**ACTIVITY**
Write out, please, the lines from the beginning of the material to the line with "Lemma read_header_run pid", including both ends and nothing else.

%%

(** ** Requests *)

Section request.
Context (X : vault N → vault N → Prop) (s0 : sys).
(** The postcondition of a request that began in [s0]. *)
Let Q (_ : Z) (s' : sys) : Prop := reached X s0 s'.

Lemma answer_run pid msg st data s : bound s → reached X s0 s → wp (answer_with pid msg st data) Q Q s.
Proof.
  intros Hb Hr. apply wp_if; intros _; [|by apply wp_ret]. apply wp_bind. apply write_vec_run; [done|]. intros r s' Hk.
  apply wp_ret. by eapply reached_kept.
Qed.
Lemma write_data_run pid msg st data cap s : bound s → reached X s0 s → (st = PSA_SUCCESS → Z.of_nat (length data) ≤ cap) →
  wp (write_data pid msg st data cap) Q Q s.
Proof.
  intros Hb Hr Hl. apply wp_bind, wp_when; intros E; bool_hyps; [|by apply answer_run].
  eapply wp_defined; [|by apply answer_run]. by rewrite (proj2 (Z.leb_le _ _) (Hl E)).
Qed.
Lemma read_data_run pid msg over s (Q' : list Z → sys → Prop) : bound s → kept s0 s →
  (∀ data s', kept s0 s' → Z.of_nat (length data) ≤ WT_VAULT_OBJECT_MAX → Forall is_byte data → Q' data s') →
  wp (read_data pid msg over) Q Q' s.
Proof.
  intros Hb Hk HQ. apply wp_bind, wp_when; intros _; [by apply wp_early, kept_reached|]. apply wp_bind, read_vec_run; [done|done|].
  intros r s' Hk' Hr. assert (kept s0 s') by by eapply kept_trans. destruct r as [e|data]; [by apply wp_early, kept_reached|].
  destruct Hr. by apply wp_ret, HQ.
Qed.
Lemma read_header_run pid msg size s (Q' : list Z → sys → Prop) : bound s → kept s0 s → 0 < size →
  (∀ buf s', kept s0 s' → Z.of_nat (length buf) = size → Forall is_byte buf → Q' buf s') →
  wp (read_header pid msg size) Q Q' s.
Proof.
  intros Hb Hk Hs HQ. apply wp_bind, wp_when; intros _; [by apply wp_early, kept_reached|]. apply wp_bind, read_vec_run; [done|done|].
  intros r s' Hk' Hr. assert (kept s0 s') by by eapply kept_trans. destruct r as [e|buf]; [by apply wp_early, kept_reached|].
  apply wp_bind, wp_when; intros E; bool_hyps; [by apply wp_early, kept_reached|]. destruct Hr. by apply wp_ret, HQ.
Qed.
(** A call of the store from a state in which the store is that of [s0]. *)
Lemma store_run {A} (f : func (vault N) A) (R : A → Prop) s (E : Z → sys → Prop) (Q' : A → sys → Prop) : kept s0 s →
  fwp f (λ a v', X (vs_store s0) v' ∧ R a) (vs_store s0) → (∀ a s', reached X s0 s' → R a → Q' a s') →
  wp (call (in_store f)) E Q' s.
Proof.
  intros Hk Hf HQ. apply wp_call. eapply fwp_mono; [apply (in_store_run f X R); by rewrite (kept_store _ _ Hk)|].
  intros a s' [Hr HR]. apply HQ; [by eapply kept_then|done].
Qed.
End request.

%%

**EXERCISE RESPONSE**
(** ** Requests *)

Section request.
Context (X : vault N → vault N → Prop) (s0 : sys).
(** The postcondition of a request that began in [s0]. *)
Let Q (_ : Z) (s' : sys) : Prop := reached X s0 s'.

Lemma answer_run pid msg st data s : bound s → reached X s0 s → wp (answer_with pid msg st data) Q Q s.
Proof.
  intros Hb Hr. apply wp_if; intros _; [|by apply wp_ret]. apply wp_bind. apply write_vec_run; [done|]. intros r s' Hk.
  apply wp_ret. by eapply reached_kept.
Qed.
Lemma write_data_run pid msg st data cap s : bound s → reached X s0 s → (st = PSA_SUCCESS → Z.of_nat (length data) ≤ cap) →
  wp (write_data pid msg st data cap) Q Q s.
Proof.
  intros Hb Hr Hl. apply wp_bind, wp_when; intros E; bool_hyps; [|by apply answer_run].
  eapply wp_defined; [|by apply answer_run]. by rewrite (proj2 (Z.leb_le _ _) (Hl E)).
Qed.
Lemma read_data_run pid msg over s (Q' : list Z → sys → Prop) : bound s → kept s0 s →
  (∀ data s', kept s0 s' → Z.of_nat (length data) ≤ WT_VAULT_OBJECT_MAX → Forall is_byte data → Q' data s') →
  wp (read_data pid msg over) Q Q' s.
Proof.
  intros Hb Hk HQ. apply wp_bind, wp_when; intros _; [by apply wp_early, kept_reached|]. apply wp_bind, read_vec_run; [done|done|].
  intros r s' Hk' Hr. assert (kept s0 s') by by eapply kept_trans. destruct r as [e|data]; [by apply wp_early, kept_reached|].
  destruct Hr. by apply wp_ret, HQ.
Qed.
Lemma read_header_run pid msg size s (Q' : list Z → sys → Prop) : bound s → kept s0 s → 0 < size →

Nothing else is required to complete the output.